(Stored items)
______________________________

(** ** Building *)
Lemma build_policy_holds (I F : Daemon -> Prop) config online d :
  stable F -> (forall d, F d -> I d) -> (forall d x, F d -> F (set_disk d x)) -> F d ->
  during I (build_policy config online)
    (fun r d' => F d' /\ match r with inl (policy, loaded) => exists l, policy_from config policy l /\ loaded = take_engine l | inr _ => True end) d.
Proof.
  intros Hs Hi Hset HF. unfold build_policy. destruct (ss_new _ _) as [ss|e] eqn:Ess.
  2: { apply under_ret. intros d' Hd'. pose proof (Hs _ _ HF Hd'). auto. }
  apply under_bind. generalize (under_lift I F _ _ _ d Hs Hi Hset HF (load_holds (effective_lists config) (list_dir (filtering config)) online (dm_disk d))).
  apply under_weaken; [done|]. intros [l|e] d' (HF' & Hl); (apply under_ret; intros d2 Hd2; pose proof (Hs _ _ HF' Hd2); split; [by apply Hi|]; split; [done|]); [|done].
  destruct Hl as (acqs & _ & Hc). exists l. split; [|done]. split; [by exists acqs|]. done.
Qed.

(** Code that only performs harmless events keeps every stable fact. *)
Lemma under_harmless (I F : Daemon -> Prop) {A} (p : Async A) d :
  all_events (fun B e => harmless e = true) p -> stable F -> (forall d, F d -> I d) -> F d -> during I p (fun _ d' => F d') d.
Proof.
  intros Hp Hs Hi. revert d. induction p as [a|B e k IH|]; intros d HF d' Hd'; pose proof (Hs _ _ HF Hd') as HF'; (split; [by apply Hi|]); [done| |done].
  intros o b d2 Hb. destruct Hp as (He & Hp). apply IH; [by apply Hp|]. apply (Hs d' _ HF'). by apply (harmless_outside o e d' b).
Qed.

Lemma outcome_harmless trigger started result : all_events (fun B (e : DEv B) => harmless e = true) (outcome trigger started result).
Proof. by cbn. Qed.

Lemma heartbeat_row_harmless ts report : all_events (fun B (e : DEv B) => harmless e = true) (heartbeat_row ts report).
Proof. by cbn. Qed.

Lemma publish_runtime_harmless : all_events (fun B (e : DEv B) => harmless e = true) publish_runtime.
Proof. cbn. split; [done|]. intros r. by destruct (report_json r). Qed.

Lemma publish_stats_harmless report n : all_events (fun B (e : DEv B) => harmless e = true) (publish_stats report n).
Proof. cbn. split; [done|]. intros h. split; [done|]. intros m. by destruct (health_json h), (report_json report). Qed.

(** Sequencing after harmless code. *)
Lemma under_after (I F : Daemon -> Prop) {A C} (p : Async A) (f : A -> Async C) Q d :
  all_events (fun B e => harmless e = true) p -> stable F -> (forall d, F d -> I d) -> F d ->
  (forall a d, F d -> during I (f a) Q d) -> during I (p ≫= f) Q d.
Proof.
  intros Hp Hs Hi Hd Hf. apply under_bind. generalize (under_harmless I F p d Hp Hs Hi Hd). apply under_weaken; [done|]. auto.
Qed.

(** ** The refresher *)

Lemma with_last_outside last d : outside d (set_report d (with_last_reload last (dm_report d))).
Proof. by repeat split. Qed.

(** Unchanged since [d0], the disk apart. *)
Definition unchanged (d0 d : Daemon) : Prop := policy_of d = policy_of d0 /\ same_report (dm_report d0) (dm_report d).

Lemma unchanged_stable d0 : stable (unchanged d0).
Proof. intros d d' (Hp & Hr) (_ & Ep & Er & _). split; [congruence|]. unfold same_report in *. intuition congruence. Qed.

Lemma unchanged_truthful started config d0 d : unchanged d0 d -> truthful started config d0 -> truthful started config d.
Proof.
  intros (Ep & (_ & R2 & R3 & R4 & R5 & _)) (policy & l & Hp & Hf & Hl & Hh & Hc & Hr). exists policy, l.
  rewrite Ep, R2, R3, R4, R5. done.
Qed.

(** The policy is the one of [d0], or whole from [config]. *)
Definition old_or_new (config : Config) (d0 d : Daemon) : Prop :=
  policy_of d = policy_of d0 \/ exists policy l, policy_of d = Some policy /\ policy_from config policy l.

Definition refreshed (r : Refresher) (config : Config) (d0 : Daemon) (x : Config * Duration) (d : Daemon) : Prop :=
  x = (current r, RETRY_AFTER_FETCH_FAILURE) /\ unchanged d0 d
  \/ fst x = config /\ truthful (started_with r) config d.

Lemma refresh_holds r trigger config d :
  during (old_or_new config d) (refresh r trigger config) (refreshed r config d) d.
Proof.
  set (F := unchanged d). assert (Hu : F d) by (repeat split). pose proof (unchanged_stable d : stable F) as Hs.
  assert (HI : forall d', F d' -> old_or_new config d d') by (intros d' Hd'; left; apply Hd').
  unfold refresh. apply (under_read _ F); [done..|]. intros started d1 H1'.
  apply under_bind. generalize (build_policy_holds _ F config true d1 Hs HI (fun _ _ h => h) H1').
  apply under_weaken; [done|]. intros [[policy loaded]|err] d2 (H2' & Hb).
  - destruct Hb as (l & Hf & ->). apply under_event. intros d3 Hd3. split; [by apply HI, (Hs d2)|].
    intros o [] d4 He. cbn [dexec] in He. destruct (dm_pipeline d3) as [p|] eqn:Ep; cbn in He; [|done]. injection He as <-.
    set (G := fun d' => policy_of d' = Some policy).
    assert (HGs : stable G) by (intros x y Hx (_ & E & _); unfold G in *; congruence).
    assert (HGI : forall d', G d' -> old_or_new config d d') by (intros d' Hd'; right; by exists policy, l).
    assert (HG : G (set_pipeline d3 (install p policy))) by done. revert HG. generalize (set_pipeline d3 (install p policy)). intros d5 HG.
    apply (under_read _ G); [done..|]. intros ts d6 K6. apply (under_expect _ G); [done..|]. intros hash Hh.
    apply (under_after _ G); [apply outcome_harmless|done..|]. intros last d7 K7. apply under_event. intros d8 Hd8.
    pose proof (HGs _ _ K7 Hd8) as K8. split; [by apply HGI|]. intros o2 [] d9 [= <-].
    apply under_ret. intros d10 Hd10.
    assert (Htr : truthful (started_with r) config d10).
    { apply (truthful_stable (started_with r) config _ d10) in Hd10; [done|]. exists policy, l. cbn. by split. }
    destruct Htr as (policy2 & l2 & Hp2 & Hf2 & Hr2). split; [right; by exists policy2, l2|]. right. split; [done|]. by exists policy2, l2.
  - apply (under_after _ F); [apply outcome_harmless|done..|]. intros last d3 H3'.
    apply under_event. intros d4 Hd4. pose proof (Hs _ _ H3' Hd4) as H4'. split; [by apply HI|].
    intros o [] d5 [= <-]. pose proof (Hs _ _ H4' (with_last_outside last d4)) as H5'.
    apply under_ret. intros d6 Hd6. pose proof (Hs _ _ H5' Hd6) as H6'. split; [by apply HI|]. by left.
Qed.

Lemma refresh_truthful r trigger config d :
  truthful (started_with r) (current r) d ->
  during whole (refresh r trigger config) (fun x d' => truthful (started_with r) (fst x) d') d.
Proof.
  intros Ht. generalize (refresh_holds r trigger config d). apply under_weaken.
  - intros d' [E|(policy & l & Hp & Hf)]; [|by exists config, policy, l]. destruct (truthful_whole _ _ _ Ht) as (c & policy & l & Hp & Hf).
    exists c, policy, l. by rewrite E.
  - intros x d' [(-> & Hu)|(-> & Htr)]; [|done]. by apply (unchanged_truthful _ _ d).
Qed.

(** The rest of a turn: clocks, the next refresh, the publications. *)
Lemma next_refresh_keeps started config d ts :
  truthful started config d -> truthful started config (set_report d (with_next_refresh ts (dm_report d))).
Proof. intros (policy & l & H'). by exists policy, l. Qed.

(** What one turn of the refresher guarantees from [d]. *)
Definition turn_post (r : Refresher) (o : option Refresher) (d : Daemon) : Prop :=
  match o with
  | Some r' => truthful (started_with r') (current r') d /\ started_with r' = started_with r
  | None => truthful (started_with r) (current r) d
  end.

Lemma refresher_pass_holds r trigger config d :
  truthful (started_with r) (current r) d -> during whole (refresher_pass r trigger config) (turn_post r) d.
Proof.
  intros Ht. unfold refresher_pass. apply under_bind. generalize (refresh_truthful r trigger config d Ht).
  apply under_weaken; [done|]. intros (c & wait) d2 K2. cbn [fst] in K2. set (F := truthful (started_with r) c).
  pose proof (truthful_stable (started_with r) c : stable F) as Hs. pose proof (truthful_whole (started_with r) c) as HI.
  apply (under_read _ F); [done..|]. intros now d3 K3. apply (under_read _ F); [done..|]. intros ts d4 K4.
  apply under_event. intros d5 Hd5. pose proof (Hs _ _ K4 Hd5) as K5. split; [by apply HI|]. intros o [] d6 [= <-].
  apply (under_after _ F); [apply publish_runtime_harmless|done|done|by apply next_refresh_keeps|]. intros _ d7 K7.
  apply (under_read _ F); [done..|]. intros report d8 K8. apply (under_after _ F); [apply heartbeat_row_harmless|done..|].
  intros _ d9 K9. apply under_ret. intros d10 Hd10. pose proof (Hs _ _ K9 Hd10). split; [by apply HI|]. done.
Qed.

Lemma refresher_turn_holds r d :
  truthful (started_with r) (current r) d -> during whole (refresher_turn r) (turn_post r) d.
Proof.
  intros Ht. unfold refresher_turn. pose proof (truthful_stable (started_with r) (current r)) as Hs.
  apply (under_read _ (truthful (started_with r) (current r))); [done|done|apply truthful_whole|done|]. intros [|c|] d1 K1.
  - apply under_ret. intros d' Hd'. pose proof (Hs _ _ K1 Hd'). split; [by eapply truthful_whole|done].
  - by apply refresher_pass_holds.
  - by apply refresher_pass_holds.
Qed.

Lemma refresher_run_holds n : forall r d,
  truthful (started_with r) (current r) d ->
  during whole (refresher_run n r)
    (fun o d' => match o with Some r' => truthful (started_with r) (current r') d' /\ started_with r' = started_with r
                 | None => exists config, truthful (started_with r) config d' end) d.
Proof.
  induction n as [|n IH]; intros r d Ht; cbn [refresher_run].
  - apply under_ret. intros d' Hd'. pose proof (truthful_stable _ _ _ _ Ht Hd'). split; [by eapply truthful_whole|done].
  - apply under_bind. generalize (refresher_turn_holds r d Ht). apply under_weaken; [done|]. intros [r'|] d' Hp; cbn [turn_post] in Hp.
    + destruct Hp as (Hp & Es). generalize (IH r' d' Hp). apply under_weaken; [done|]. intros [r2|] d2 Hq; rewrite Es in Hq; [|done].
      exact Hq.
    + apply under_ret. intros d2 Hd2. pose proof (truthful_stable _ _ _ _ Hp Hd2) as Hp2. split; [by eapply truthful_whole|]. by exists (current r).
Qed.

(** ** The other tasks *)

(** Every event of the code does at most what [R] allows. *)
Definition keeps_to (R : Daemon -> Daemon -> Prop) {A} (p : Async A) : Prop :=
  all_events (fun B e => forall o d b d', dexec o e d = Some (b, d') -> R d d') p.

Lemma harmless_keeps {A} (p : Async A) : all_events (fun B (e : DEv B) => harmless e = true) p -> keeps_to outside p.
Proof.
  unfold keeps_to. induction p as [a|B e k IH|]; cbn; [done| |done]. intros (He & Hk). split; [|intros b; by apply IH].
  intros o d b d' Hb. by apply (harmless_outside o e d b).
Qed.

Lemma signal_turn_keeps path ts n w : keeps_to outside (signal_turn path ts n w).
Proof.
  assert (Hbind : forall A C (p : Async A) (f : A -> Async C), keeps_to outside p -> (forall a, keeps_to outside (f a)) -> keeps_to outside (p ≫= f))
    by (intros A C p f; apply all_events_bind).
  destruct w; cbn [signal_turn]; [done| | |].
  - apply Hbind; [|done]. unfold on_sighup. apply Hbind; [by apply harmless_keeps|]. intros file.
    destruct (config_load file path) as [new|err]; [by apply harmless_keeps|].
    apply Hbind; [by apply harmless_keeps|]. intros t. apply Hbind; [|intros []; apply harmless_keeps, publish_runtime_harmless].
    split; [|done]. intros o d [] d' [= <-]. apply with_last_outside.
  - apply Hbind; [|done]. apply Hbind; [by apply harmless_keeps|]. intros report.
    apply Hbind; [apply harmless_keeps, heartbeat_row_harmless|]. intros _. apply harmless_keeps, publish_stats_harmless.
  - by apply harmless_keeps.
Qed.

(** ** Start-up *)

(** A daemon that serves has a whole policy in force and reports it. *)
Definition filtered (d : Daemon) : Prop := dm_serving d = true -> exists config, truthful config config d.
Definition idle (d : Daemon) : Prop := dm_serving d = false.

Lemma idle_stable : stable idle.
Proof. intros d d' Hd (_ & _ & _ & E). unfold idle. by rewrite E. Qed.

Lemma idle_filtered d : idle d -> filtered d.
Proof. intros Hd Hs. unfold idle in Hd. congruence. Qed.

______________________________

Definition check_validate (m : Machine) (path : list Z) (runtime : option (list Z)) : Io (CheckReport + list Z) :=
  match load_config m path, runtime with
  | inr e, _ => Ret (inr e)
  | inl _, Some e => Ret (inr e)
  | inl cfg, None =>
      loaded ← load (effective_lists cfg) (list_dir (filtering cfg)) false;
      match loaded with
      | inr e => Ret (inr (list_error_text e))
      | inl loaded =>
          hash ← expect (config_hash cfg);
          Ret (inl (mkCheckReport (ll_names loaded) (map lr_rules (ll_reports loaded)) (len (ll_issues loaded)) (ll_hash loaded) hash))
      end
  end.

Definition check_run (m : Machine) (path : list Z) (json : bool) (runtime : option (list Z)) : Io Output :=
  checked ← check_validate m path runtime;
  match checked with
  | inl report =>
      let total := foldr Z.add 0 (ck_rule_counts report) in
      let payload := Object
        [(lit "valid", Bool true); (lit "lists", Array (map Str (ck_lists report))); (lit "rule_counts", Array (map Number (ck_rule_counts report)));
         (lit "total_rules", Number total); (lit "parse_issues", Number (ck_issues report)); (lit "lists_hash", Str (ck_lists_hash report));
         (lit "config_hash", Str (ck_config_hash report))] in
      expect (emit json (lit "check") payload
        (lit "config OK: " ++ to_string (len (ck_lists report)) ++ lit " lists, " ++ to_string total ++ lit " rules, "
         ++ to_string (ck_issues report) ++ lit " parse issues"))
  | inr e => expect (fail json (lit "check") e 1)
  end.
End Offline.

______________________________

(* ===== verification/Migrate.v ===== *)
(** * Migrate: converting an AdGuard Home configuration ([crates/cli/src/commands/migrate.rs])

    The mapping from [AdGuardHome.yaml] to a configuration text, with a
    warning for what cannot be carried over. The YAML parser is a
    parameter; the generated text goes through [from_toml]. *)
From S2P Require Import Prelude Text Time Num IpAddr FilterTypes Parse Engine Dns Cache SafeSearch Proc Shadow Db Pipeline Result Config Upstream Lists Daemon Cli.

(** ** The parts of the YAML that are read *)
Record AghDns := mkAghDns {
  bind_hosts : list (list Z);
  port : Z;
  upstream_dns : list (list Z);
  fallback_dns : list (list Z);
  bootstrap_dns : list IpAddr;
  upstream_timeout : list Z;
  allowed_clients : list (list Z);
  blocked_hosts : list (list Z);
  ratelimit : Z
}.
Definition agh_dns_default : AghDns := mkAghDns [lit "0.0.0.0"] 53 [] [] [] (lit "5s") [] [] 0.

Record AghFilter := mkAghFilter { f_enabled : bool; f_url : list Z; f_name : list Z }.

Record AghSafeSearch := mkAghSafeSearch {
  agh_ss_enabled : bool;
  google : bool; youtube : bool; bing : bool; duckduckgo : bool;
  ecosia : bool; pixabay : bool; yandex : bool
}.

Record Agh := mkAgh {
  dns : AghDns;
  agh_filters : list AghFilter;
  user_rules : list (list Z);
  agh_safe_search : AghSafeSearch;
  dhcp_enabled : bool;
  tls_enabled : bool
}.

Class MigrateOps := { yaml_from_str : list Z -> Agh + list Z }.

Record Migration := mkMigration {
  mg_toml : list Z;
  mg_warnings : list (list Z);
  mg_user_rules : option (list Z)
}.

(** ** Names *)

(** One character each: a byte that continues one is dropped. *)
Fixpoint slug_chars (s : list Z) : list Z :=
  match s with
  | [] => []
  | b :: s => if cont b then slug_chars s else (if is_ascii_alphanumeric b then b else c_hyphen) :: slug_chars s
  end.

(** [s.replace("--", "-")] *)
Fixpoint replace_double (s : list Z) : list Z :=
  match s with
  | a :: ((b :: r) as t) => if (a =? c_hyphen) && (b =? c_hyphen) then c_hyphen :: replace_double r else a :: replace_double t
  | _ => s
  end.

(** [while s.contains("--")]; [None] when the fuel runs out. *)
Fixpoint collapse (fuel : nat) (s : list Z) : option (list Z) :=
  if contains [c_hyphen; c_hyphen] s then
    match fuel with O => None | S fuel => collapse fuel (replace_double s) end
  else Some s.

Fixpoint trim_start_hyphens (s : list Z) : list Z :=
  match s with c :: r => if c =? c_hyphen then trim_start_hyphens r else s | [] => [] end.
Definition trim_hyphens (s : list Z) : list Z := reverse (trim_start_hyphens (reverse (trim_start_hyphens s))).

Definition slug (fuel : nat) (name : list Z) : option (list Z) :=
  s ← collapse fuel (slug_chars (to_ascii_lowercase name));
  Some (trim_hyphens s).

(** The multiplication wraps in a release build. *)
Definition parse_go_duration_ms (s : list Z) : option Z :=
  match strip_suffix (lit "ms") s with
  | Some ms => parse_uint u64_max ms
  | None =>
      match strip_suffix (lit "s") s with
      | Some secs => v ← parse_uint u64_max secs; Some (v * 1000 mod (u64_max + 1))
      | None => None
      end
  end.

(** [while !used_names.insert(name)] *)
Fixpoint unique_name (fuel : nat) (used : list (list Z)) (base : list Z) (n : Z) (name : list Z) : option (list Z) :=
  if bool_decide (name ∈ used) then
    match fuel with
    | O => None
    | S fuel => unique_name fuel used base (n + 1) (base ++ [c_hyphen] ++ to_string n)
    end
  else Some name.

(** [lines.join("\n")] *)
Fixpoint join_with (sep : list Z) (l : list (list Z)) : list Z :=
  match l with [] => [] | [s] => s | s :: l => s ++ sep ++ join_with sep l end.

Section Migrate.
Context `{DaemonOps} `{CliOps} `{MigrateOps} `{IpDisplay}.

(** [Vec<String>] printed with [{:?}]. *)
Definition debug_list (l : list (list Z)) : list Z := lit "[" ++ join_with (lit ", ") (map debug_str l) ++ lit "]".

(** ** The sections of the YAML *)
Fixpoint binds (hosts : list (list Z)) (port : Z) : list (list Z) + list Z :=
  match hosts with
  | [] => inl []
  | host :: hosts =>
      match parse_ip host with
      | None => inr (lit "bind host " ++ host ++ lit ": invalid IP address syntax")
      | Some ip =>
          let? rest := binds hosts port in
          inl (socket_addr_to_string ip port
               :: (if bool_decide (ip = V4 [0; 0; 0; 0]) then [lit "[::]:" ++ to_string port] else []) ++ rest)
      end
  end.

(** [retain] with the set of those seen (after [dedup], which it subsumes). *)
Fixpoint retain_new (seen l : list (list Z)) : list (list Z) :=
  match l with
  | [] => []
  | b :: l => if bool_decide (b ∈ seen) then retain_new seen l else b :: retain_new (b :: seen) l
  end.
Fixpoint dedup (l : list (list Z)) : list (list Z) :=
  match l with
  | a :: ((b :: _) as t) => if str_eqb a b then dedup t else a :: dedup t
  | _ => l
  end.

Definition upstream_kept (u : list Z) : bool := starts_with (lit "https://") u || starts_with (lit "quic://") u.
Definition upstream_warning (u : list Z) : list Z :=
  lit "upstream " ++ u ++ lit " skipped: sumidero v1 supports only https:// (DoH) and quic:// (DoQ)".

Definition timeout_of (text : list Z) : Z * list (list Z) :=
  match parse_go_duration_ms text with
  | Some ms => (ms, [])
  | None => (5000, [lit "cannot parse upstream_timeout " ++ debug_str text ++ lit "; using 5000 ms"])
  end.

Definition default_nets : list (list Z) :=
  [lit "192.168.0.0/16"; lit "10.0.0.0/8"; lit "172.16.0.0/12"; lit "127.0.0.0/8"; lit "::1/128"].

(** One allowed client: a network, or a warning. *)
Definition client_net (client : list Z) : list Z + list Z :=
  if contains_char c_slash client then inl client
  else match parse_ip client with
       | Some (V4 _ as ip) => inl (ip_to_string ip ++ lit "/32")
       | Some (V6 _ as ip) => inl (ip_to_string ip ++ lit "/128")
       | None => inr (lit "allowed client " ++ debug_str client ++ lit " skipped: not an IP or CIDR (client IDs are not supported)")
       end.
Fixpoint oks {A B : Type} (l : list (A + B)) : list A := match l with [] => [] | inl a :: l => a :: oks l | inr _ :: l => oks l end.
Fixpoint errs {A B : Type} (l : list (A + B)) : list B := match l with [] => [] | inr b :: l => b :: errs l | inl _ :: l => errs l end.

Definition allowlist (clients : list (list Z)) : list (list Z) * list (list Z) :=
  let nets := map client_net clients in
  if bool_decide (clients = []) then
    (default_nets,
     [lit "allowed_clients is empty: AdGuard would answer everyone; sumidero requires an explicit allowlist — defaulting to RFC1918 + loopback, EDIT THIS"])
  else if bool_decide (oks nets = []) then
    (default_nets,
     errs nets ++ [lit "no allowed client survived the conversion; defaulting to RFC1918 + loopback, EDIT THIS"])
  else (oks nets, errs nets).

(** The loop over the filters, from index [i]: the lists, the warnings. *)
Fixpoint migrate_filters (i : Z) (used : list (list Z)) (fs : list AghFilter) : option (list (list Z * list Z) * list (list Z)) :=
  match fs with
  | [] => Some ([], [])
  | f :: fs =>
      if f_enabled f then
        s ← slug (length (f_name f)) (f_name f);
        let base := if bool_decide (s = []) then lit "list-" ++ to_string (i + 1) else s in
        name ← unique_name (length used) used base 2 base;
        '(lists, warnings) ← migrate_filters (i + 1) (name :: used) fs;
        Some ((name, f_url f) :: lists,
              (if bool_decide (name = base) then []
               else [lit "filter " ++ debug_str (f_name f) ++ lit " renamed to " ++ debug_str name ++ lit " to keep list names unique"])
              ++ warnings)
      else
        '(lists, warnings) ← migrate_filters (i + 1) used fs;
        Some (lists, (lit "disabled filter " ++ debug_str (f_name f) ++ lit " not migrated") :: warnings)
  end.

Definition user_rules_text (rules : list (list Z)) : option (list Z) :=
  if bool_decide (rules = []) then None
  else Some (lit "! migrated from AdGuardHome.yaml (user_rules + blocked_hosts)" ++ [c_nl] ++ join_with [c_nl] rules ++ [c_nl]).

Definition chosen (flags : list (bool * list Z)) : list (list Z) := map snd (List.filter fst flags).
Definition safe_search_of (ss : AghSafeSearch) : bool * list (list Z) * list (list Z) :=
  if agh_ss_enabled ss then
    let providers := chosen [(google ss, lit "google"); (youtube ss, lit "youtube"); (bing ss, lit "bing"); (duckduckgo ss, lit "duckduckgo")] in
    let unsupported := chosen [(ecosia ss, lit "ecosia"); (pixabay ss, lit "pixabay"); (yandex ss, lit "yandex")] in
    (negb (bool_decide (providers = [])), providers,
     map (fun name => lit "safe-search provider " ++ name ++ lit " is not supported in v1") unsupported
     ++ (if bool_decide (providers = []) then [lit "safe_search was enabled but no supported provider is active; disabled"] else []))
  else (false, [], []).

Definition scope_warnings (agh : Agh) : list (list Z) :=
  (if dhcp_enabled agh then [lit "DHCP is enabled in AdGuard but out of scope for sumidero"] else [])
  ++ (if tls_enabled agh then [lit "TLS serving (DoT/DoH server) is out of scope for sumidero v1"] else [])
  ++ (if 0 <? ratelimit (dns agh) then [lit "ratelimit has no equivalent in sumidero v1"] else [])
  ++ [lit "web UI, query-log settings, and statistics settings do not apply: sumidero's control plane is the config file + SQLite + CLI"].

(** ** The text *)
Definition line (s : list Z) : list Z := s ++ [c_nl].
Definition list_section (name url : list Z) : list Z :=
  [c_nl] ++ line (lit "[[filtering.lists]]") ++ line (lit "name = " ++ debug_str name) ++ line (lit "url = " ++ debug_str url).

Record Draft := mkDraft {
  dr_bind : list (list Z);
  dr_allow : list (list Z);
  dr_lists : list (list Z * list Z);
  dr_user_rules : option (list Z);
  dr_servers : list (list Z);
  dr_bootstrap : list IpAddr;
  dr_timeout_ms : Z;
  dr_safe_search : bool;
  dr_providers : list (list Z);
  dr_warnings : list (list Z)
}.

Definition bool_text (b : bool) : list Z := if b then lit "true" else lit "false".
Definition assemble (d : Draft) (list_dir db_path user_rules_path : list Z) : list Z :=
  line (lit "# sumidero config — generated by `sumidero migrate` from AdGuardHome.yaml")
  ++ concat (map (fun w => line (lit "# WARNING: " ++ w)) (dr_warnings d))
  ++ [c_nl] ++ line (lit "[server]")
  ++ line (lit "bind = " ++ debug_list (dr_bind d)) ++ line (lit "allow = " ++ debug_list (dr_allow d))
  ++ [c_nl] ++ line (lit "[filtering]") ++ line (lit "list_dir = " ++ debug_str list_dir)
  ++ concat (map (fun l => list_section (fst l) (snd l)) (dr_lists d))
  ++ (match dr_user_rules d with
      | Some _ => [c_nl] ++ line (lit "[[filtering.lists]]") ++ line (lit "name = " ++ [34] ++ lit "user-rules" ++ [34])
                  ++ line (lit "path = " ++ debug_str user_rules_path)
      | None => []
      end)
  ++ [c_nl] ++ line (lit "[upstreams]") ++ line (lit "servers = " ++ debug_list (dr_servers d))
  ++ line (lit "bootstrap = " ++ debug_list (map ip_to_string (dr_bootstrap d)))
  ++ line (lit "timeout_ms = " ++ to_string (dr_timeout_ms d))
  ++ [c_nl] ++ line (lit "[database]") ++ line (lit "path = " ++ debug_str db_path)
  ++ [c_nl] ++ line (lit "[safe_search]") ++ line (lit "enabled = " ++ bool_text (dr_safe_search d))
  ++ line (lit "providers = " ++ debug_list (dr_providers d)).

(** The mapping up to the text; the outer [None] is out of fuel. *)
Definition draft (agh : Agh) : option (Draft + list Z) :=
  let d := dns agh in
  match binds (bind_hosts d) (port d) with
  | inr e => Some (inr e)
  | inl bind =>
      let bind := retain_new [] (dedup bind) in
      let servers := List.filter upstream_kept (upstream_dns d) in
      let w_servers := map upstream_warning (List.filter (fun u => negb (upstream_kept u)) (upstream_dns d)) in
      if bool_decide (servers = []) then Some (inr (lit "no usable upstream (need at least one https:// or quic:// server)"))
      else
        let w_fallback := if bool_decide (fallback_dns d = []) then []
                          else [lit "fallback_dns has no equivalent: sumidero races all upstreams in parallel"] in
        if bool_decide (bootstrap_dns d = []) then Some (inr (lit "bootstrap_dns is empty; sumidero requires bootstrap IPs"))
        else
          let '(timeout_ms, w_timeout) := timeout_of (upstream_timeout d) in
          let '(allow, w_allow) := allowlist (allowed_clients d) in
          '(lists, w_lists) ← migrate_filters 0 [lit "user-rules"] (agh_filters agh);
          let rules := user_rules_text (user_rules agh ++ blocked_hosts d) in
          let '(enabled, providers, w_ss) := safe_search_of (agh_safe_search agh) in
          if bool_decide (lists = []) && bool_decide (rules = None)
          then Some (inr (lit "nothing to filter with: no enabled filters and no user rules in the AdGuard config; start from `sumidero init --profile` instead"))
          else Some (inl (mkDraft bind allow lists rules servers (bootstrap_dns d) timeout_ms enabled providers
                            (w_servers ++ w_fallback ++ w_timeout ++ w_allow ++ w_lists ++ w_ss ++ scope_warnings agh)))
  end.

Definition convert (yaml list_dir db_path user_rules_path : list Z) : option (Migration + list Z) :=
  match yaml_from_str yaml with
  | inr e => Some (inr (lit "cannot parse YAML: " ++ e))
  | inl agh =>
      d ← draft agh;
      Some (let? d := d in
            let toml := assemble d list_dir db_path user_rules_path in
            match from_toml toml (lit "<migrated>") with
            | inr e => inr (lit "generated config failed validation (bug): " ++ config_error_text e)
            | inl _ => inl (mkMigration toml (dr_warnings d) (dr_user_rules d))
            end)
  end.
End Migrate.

______________________________

TASK DETAILS
Pull out every line of the records above that contains the word "ecosia".

OUTPUT OF THE TASK
  ecosia : bool; pixabay : bool; yandex : bool
    let unsupported := chosen [(ecosia ss, lit "ecosia"); (pixabay ss, lit "pixabay"); (yandex ss, lit "yandex")] in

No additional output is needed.